2. Salient facts giving rise to file this consumer complaint are summarized hereinafter.
Complainant No.2 i.e. Sarman Engineering Pvt. Ltd. subscribed to “Marine Inland Insurance (Open) Policy” for sum assured of `5 Crores issued by opponent-Insurance Company. During the validity period of the Insurance Policy, consignment of goods worth `30,37,500/- was destroyed in the fire in transit which was carried out in a truck. The incident occurred on 28/02/2010. The incident of loss was promptly reported to the opponent-Insurance Company. Opponent-Insurance Company appointed Cunningham Lindsey International Pvt. Ltd. as Surveyor to carry out the survey of loss. Surveyor assessed the loss and submitted their report to the opponent-Insurance Company estimating the loss of `24,75,000/- after deducting salvage and excess amount payable under the policy. Surveyor also reported that complainant No.2 sent declarations as required under the policy to the Marketing Officer-Mr.R.V. Nathan of the opponent-Insurance Company. Insurance claim preferred by complainant No.2 was repudiated on two grounds. Firstly, declarations for the cargo were not submitted before 5th of every month amounting to breach of policy warranty. Second ground taken for repudiation was non-discloser of all the material facts before entering into the contract by assured as per provisions of Section 20 of Marine Insurance Act, 1963. Aggrieved by the repudiation, complainant Nos.1&2 have filed this consumer complaint claiming an amount of `22,85,148/- payable to complainant No.2 with 12% p.a. interest thereon followed by cost of litigation.

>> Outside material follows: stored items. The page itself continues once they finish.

(* ===== verification/Engine.v ===== *)
(** Interpreter instances (internal/newjs.go, and of internal/js.go what runs a
    call under a context): how an instance gets its linear memory and gives it
    back, the process-wide cache of snapshots, and the interrupt of a running
    call.

    The wasm runtime (package base of wasm2go) answers through arguments: whether
    a mapping succeeds, what js_new gives. A mapping is a number. *)

From S2P Require Import Prelude GoPath Json Encoding Bridge.

(** ** strconv.Quote, which %q uses *)

Module Quote.

(** The code point of a UTF-8 sequence. *)
Definition rune_value (w : bytes) : Z :=
  match w with
  | [a] => a
  | [a; b] => (a mod 32) * 64 + b mod 64
  | [a; b; c] => (a mod 16) * 4096 + (b mod 64) * 64 + c mod 64
  | [a; b; c; d] => (a mod 8) * 262144 + (b mod 64) * 4096 + (c mod 64) * 64 + d mod 64
  | _ => 0
  end.

Definition hex_byte (b : Z) : bytes := [hex_digit (Z.shiftr b 4); hex_digit (Z.land b 15)].

Section Print.
(** unicode.IsPrint *)
Context (IsPrint : Z → bool).

(** appendEscapedRune of a rune with UTF-8 sequence [w]. *)
Definition escaped (w : bytes) : bytes :=
  let r := rune_value w in
  if (r =? 34) || (r =? 92) then [92; r]
  else if IsPrint r then w
  else if r =? 7 then lit "\a" else if r =? 8 then lit "\b" else if r =? 12 then lit "\f"
  else if r =? 10 then lit "\n" else if r =? 13 then lit "\r" else if r =? 9 then lit "\t" else if r =? 11 then lit "\v"
  else if (r <? 32) || (r =? 127) then lit "\x" ++ hex_byte r
  else if r <? 65536 then lit "\u" ++ hex_byte (r / 256) ++ hex_byte (r mod 256)
  else lit "\U" ++ hex_byte (r / 16777216) ++ hex_byte (r / 65536 mod 256) ++ hex_byte (r / 256 mod 256) ++ hex_byte (r mod 256).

3. We heard Mr.J.B. Gai, A.R. for the complainants and Mr.A.S. Vidyarthi, Advocate for the opponent. We have perused the record placed before us.
4. There is no dispute about the loss sustained due to sudden fire to the truck in transit while carrying consignment of goods. There is also no dispute about subsistence of contract of insurance under the Marine Inland Insurance Policy. What is disputed between the parties is that each consignment while in transit was limited to `25 Lakhs only whereas consignment loss in transit exceeded the limit of `25 Lakhs. Secondly, the truck carrying consignment was not having valid licence to transport goods from Maharashtra to place of destination in the State of Karnataka and thirdly, there is a dispute about submission of declaration of each consignment.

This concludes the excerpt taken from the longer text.